_What the task requires_
What lines in the data below mention the string "decisionValue"? Copy them out.

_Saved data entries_
(* ===== verification/EvEvents.v ===== *)
(** * Events of the Evidence kernel: normalisation, canonical form, estimates

    The pure helpers of [internal/evidence/kernel.go]: request normalisation and
    validation, [canonicalize], sizes and sampling, node and edge
    classification, payload extraction, hashes and identifiers. *)

From S2P Require Import Prelude GoStrings Sha256 GoTime GoJson EvTypes.

Definition evidenceErr (status : Z) (code msg : string) (reasons : list string) : KernelError :=
  mk_KernelError status code msg reasons.

(** ** Normal forms of the request's enumerations *)

Definition normalizeSource (v : string) : string := ToLower (TrimSpace v).

Definition normalizeRisk (v : string) : string :=
  if one_of (ToLower (TrimSpace v)) [RiskLow; RiskMedium; RiskHigh; RiskCritical]
  then ToLower (TrimSpace v) else RiskMedium.

Definition normalizeTier (v : string) : string :=
  if one_of (ToLower (TrimSpace v)) [Tier0; Tier1; Tier2; Tier3]
  then ToLower (TrimSpace v) else "".

Definition normalizeGrade (v : string) : string :=
  if one_of (ToLower (TrimSpace v)) [GradeAudit; GradeOperational]
  then ToLower (TrimSpace v) else "".

Definition isTierDroppable (tier : string) : bool :=
  (tier =? Tier2)%string || (tier =? Tier3)%string.

Definition isHighRisk (risk : string) : bool :=
  (risk =? RiskHigh)%string || (risk =? RiskCritical)%string.

(** ** Reading a payload *)

(** [m[key]]: a nil or empty map and a nil interface read alike below. *)
Definition payload_get (m : payload) (key : string) : option gval :=
  match m with
  | None => None
  | Some kvs => match assoc kvs key with Some GNil => None | v => v end
  end.

Definition extractString (m : payload) (key : string) : string :=
  match payload_get m key with
  | None => ""
  | Some (GStr s) => TrimSpace s
  | Some v => TrimSpace (fmt_v v)
  end.

Definition keep_nonblank (l : list string) : list string :=
  List.filter (fun s => negb (s =? "")%string) (map TrimSpace l).

Definition extractStringSlice (m : payload) (key : string) : list string :=
  match payload_get m key with
  | Some (GStrs t) => keep_nonblank t
  | Some (GArr t) => keep_nonblank (map fmt_v t)
  | _ => []
  end.

Definition extractStringSliceOrScalar (m : payload) (key : string) : list string :=
  match extractStringSlice m key with
  | [] => let v := extractString m key in if blank v then [] else [v]
  | out => out
  end.

Definition extractFloat (m : payload) (key : string) : float64 :=
  match payload_get m key with
  | Some (GFloat t) => t
  | Some (GInt t) => float_of_Z t
  | _ => fzero
  end.

Definition boolToFloat (v : bool) : float64 := if v then float_of_Z 1 else fzero.

Definition ratio (num den : float64) : float64 :=
  if fleb den fzero then fzero else fmul (fdiv num den) (float_of_Z 100).

(** ** Hashes and identifiers *)

Definition safeHash (v : gval) : string * bool :=
  match json_Marshal v with Err _ => ("", false) | Ok raw => (sha256_hex raw, true) end.

Definition fallbackHashID (eventID runID eventType : string) : string :=
  String.append "fallback_" (sha256_hex_prefix 8 (Join [eventID; runID; eventType] "|")).

Definition stableNodeID (e : CanonicalEvent) : string :=
  String.append "dgn_" (sha256_hex_prefix 10
    (Join [cv_RunID e; cv_StepID e; cv_DecisionID e; cv_EventID e; cv_EventType e] "|")).

Definition stableEdgeID (runID fromNodeID toNodeID edgeType eventID : string) : string :=
  String.append "dge_" (sha256_hex_prefix 10
    (Join [runID; fromNodeID; toNodeID; edgeType; eventID] "|")).

(** [e.EventTS.UTC().Format(time.RFC3339Nano)]. *)
Definition ts_str (e : CanonicalEvent) : string := FormatRFC3339Nano (cv_EventTS e).

(** One link of a run's integrity chain, and one of the global chain. *)
Definition chain_hash (prev : string) (e : CanonicalEvent) : string :=
  sha256_hex (Join [prev; cv_EventID e; cv_EventType e; cv_CanonicalHash e; cv_PayloadHash e;
                    ts_str e] "|").

Definition link_hash (prev link : string) (e : CanonicalEvent) : string :=
  sha256_hex (Join [prev; cv_RunID e; cv_EventID e; link; ts_str e] "|").

(** ** Requests *)

Definition clamp01 (x : float64) : float64 :=
  let x := if fltb x fzero then fzero else x in
  if fltb (float_of_Z 1) x then float_of_Z 1 else x.

Definition normalizeIngestRequest (req : IngestEventRequest) (now : time) : IngestEventRequest := {|
  rq_EventID := TrimSpace (rq_EventID req);
  rq_EventType := TrimSpace (rq_EventType req);
  rq_SchemaVersion := if rq_SchemaVersion req <=? 0 then 1 else rq_SchemaVersion req;
  rq_SourceComponent := normalizeSource (rq_SourceComponent req);
  rq_RunID := TrimSpace (rq_RunID req);
  rq_StepID := TrimSpace (rq_StepID req);
  rq_DecisionID := TrimSpace (rq_DecisionID req);
  rq_TenantID := TrimSpace (rq_TenantID req);
  rq_ProjectID := TrimSpace (rq_ProjectID req);
  rq_WorkflowID := TrimSpace (rq_WorkflowID req);
  rq_RiskTier := normalizeRisk (rq_RiskTier req);
  rq_EvidenceTier := normalizeTier (rq_EvidenceTier req);
  rq_EvidenceGrade := normalizeGrade (rq_EvidenceGrade req);
  rq_PayloadIntegrityRequired := rq_PayloadIntegrityRequired req;
  rq_EventTS := if IsZero (rq_EventTS req) then now else rq_EventTS req;
  rq_PayloadRef := TrimSpace (rq_PayloadRef req);
  rq_PayloadHash := TrimSpace (rq_PayloadHash req);
  rq_PayloadHashValid := rq_PayloadHashValid req;
  rq_Payload := rq_Payload req;
  rq_SystemLoad := clamp01 (rq_SystemLoad req);
  rq_Usage := rq_Usage req |}.

Definition validateIngestRequest (req : IngestEventRequest) : option KernelError :=
  if (rq_EventID req =? "")%string then
    Some (evidenceErr 422 "EVENT_ID_REQUIRED" "event_id required" ["event_id_required"])
  else if (rq_EventType req =? "")%string then
    Some (evidenceErr 422 "EVENT_TYPE_REQUIRED" "event_type required" ["event_type_required"])
  else if (rq_SourceComponent req =? "")%string then
    Some (evidenceErr 422 "SOURCE_COMPONENT_REQUIRED" "source_component required"
            ["source_component_required"])
  else if (rq_RunID req =? "")%string then
    Some (evidenceErr 422 "RUN_ID_REQUIRED" "run_id required" ["run_id_required"])
  else None.

(** ** Canonical events *)

(** The tier, grade and payload hash an event is stored with. *)
Definition event_tier (req : IngestEventRequest) (reg : SourceRegistration) : string :=
  if (rq_EvidenceTier req =? "")%string then
    let tier := normalizeTier (sr_DefaultTier reg) in
    if (tier =? "")%string then Tier1 else tier
  else rq_EvidenceTier req.

Definition event_grade (req : IngestEventRequest) : string :=
  if (rq_EvidenceGrade req =? "")%string then
    if rq_PayloadIntegrityRequired req then GradeAudit else GradeOperational
  else rq_EvidenceGrade req.

Definition event_payload_hash (req : IngestEventRequest) : string * bool :=
  if rq_PayloadHashValid req && negb (rq_PayloadHash req =? "")%string
  then (rq_PayloadHash req, true)
  else safeHash (gval_of_payload (rq_Payload req)).

Definition canonical_input (c : CanonicalEvent) : gval :=
  GMap [("event_id", GStr (cv_EventID c));
        ("event_type", GStr (cv_EventType c));
        ("run_id", GStr (cv_RunID c));
        ("source_component", GStr (cv_SourceComponent c));
        ("event_ts", GStr (ts_str c));
        ("payload_hash", GStr (cv_PayloadHash c));
        ("decision_id", GStr (cv_DecisionID c))].

(** The clones of the payload and of the usage are the values themselves: the
    kernel never writes into a stored payload. *)
Definition canonicalize (req : IngestEventRequest) (reg : SourceRegistration) : CanonicalEvent :=
  let '(payloadHash, payloadHashValid) := event_payload_hash req in
  let c := {|
    cv_EventID := rq_EventID req;
    cv_EventType := rq_EventType req;
    cv_SchemaVersion := rq_SchemaVersion req;
    cv_SourceComponent := rq_SourceComponent req;
    cv_RunID := rq_RunID req;
    cv_StepID := rq_StepID req;
    cv_DecisionID := rq_DecisionID req;
    cv_TenantID := rq_TenantID req;
    cv_ProjectID := rq_ProjectID req;
    cv_WorkflowID := rq_WorkflowID req;
    cv_RiskTier := rq_RiskTier req;
    cv_EvidenceTier := event_tier req reg;
    cv_EvidenceGrade := event_grade req;
    cv_PayloadIntegrityRequired := rq_PayloadIntegrityRequired req;
    cv_EventTS := rq_EventTS req;
    cv_PayloadRef := rq_PayloadRef req;
    cv_PayloadHash := payloadHash;
    cv_PayloadHashValid := payloadHashValid;
    cv_PayloadTombstoned := false;
    cv_RedactionReason := "";
    cv_Payload := rq_Payload req;
    cv_Usage := rq_Usage req;
    cv_IntegritySeq := 0;
    cv_IntegrityPrevHash := "";
    cv_IntegrityHash := "";
    cv_CanonicalHash := "";
    cv_EstimatedBytes := 0;
    cv_Degraded := false;
    cv_Dropped := false;
    cv_DropReason := "" |} in
  let h := fst (safeHash (canonical_input c)) in
  cv_set_CanonicalHash
    (if (h =? "")%string then fallbackHashID (cv_EventID c) (cv_RunID c) (cv_EventType c) else h) c.

Definition estimateEventBytes (e : CanonicalEvent) : Z :=
  let size := len (cv_EventID e) + len (cv_EventType e) + len (cv_RunID e)
              + len (cv_SourceComponent e) + len (cv_PayloadRef e) + len (cv_PayloadHash e)
              + len (cv_DecisionID e) in
  let size := match json_Marshal (gval_of_payload (cv_Payload e)) with
              | Ok raw => size + len raw
              | Err _ => size
              end in
  if size <? 128 then 128 else size.

(** [int(f)] truncates toward zero (what an out-of-range or NaN conversion
    gives is left to the platform: amd64's value is used). *)
Definition int_of_float (f : float64) : Z :=
  match f with
  | S754_zero _ => 0
  | S754_infinity _ | S754_nan => min_int64
  | S754_finite s m e =>
    let a := if 0 <=? e then Z.pos m * 2 ^ e else Z.pos m / 2 ^ (- e) in
    let v := if s then - a else a in
    if (min_int64 <=? v) && (v <=? max_int64) then v else min_int64
  end.

Definition shouldDropByRate (eventID : string) (rate : float64) : bool :=
  if fleb rate fzero then false
  else if fleb (float_of_Z 1) rate then true
  else sha256_byte0 eventID <=? int_of_float (fmul rate (float_of_Z 255)).

(** ** Classification *)

Definition contains_any (s : string) (tokens : list string) : bool := existsb (Contains s) tokens.

(** The first of the tokens contained in [s]. *)
Definition first_contained (s : string) (tokens : list string) : option string :=
  List.find (Contains s) tokens.

Definition inferNodeType (source eventType : string) : string :=
  let ev := ToLower (TrimSpace eventType) in
  match first_contained ev ["context"; "policy"; "approval"; "schedule"; "release"; "tool"] with
  | Some t => t
  | None =>
    if (source =? "decision_kernel")%string then "decision"
    else if (source =? "run_kernel")%string then "run" else source
  end.

Definition inferEdgeType (eventType : string) : string :=
  let ev := ToLower (TrimSpace eventType) in
  if contains_any ev ["override"; "supersede"; "rollback"] then "overrides"
  else if contains_any ev ["block"; "deny"; "fail"; "violation"] then "blocks"
  else if contains_any ev ["approval"; "derived"; "compiled"; "injected"; "influence"]
  then "influenced_by"
  else "depends_on".

Definition isFailureLikeEvent (eventType : string) : bool :=
  contains_any (ToLower (TrimSpace eventType))
    ["fail"; "error"; "block"; "violation"; "deny"; "abort"; "critical"].

Definition isStrongFailureEvent (e : CanonicalEvent) : bool :=
  contains_any (ToLower (TrimSpace (cv_EventType e)))
    ["irreversible_progress_violation"; "force_abort"; "fail_closed"; "critical"]
  || one_of (ToLower (extractString (cv_Payload e) "decision"))
       ["fail_closed"; "deny"; "force_abort"; "force_review_required"].

Definition findFirstBadEvent (events : list CanonicalEvent) : option CanonicalEvent :=
  match List.find isStrongFailureEvent events with
  | Some e => Some e
  | None => List.find (fun e => isFailureLikeEvent (cv_EventType e)) events
  end.

Definition estimateEvidenceCompleteness (e : CanonicalEvent) (decisionValue : string) : float64 :=
  let add (b : bool) n score := if b then fadd score (float_of_ratio n 10) else score in
  let score :=
    fzero
    |> add (cv_PayloadHashValid e) 4
    |> add (negb (blank decisionValue) && negb (TrimSpace decisionValue =? "unknown")%string) 2
    |> add (negb (blank (extractString (cv_Payload e) "rationale_ref"))
            || negb (blank (cv_PayloadRef e))) 3
    |> add (fltb fzero (extractFloat (cv_Payload e) "decision_confidence")) 1 in
  if fltb (float_of_Z 1) score then float_of_Z 1 else score.

(** ** String sets kept as slices *)

Definition appendUniqueString (l : list string) (v : string) : list string :=
  let v := TrimSpace v in
  if (v =? "")%string || one_of v l then l else l ++ [v].

Definition appendUniqueStrings (l values : list string) : list string :=
  foldl appendUniqueString l values.

Definition isPayloadTombstoned (tombstoned : gmap string time) (payloadRef : string) : bool :=
  let r := TrimSpace payloadRef in
  if (r =? "")%string then false else bool_decide (is_Some (tombstoned !! r)).

(** ** Order of events *)

(** The order [sortEventsByTS] sorts by: time, then identifier.  The sort of the
    source is not stable; where identifiers are distinct there is one sorted
    permutation. *)
Definition event_le (a b : CanonicalEvent) : Prop :=
  cv_EventTS a < cv_EventTS b
  \/ (cv_EventTS a = cv_EventTS b /\ String.le (cv_EventID a) (cv_EventID b)).

#[global] Instance event_le_dec : RelDecision event_le.
Proof. intros a b. unfold event_le. apply _. Defined.

Definition sortEventsByTS (l : list CanonicalEvent) : list CanonicalEvent := merge_sort event_le l.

_Answer to this task_
Definition estimateEvidenceCompleteness (e : CanonicalEvent) (decisionValue : string) : float64 :=
    |> add (negb (blank decisionValue) && negb (TrimSpace decisionValue =? "unknown")%string) 2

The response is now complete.